→ TASK DETAILS
The following data has a line with "- intros k [= <-]." and a line with "8) in Hrun.". Write out exactly those lines and all the lines between them.

(Records from a collection)

Lemma change_proof_exact_witness :
  exists proof ns' ctx,
    change_proof MerkleDB true 9 10 (w_dstore 8) (Some [5]) None (w_dstore 7) (Some 1) (hs_store (w_dstore 8)) = (Ok proof, ns') /\
    Put [97] [8] ∈ contents_of proof /\
    verify_change_proof_structure MerkleDB proof (into_triehash (troot_hash MerkleDB (w_dtrie 8))) (Some [5]) None (Some 1) = Ok ctx.
Proof.
  destruct (change_proof_exact w_rd w_rd true (w_dstore 7) (Some (w_dtrie 7)) (w_dmap 7) TRIE_FUEL (hs_store (w_dstore 8)) (hs_root_hash (w_dstore 8))
    (w_dtrie 8) (w_dmap 8) (Some [5]) None (Some 1) 9 10) as (proof & ns' & edge & ctx & Hrun & _ & _ & Hops & Hedge & _ & _ & Hv).
  - split; [apply w_dserves; unfold U8_MAX; lia | exact w_diffable].
  - intros k [= <-]. repeat constructor; unfold u8, U8_MAX; lia.
  - by intros k.
  - discriminate.
  - intros l [= <-]. unfold U64_MAX. lia.
  - done.
  - apply (bool_decide_unpack (len (diff_list (Some (w_dtrie 7)) (Some (w_dtrie 8)) [5]) <= U64_MAX)). vm_compute. exact I.
  - apply (bool_decide_unpack (length (diff_list (Some (w_dtrie 7%Z)) (Some (w_dtrie 8%Z)) [5%Z]) < 9)%nat). vm_compute. exact I.
  - apply w_dnodes.
  - exists proof, ns', ctx. split; [exact Hrun|]. split; [|exact Hv]. apply Hops. split; [|split].
    + cbn. split; [reflexivity|]. split; [discriminate | reflexivity].
    + by intros x.
    + assert (Hp : contents_of proof = [Put [97] [8]]).
      { change (mkHashedStore (hs_store (w_dstore 8)) (hs_root_hash (w_dstore 8))) with (w_dstore 8) in Hrun.
        apply (f_equal (fun r => match r.1 with Ok p => contents_of p | Err _ => [] end)) in Hrun. cbn [fst] in Hrun. rewrite <- Hrun. by vm_compute. }
      rewrite Hp in Hedge. destruct Hedge as [[_ ->]|(_ & -> & _)]; by intros x [= <-].
Defined.

(** An empty end key is treated as no end key: the proof holds a difference beyond it, and
    the verifier rejects the proof. *)
Example change_proof_empty_end_key :
  exists proof,
    (change_proof MerkleDB true 9 10 (w_dstore 8) (Some []) (Some []) (w_dstore 7) None (hs_store (w_dstore 8))).1 = Ok proof /\
    contents_of proof = [Put [97] [8]] /\
    verify_change_proof_structure MerkleDB proof (into_triehash (troot_hash MerkleDB (w_dtrie 8))) (Some []) (Some []) None
      = Err (ApiProof EndKeyLessThanLastKey).
Proof. eexists. split; [vm_compute; reflexivity|]. split; [reflexivity | vm_compute; reflexivity]. Qed.

End ChangeGeneratedWitness.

→ EXERCISE SOLUTION
  - intros k [= <-]. repeat constructor; unfold u8, U8_MAX; lia.
  - by intros k.
  - discriminate.
  - intros l [= <-]. unfold U64_MAX. lia.
  - done.
  - apply (bool_decide_unpack (len (diff_list (Some (w_dtrie 7)) (Some (w_dtrie 8)) [5]) <= U64_MAX)). vm_compute. exact I.
  - apply (bool_decide_unpack (length (diff_list (Some (w_dtrie 7%Z)) (Some (w_dtrie 8%Z)) [5%Z]) < 9)%nat). vm_compute. exact I.
  - apply w_dnodes.
  - exists proof, ns', ctx. split; [exact Hrun|]. split; [|exact Hv]. apply Hops. split; [|split].
    + cbn. split; [reflexivity|]. split; [discriminate | reflexivity].
    + by intros x.
    + assert (Hp : contents_of proof = [Put [97] [8]]).
      { change (mkHashedStore (hs_store (w_dstore 8)) (hs_root_hash (w_dstore 8))) with (w_dstore 8) in Hrun.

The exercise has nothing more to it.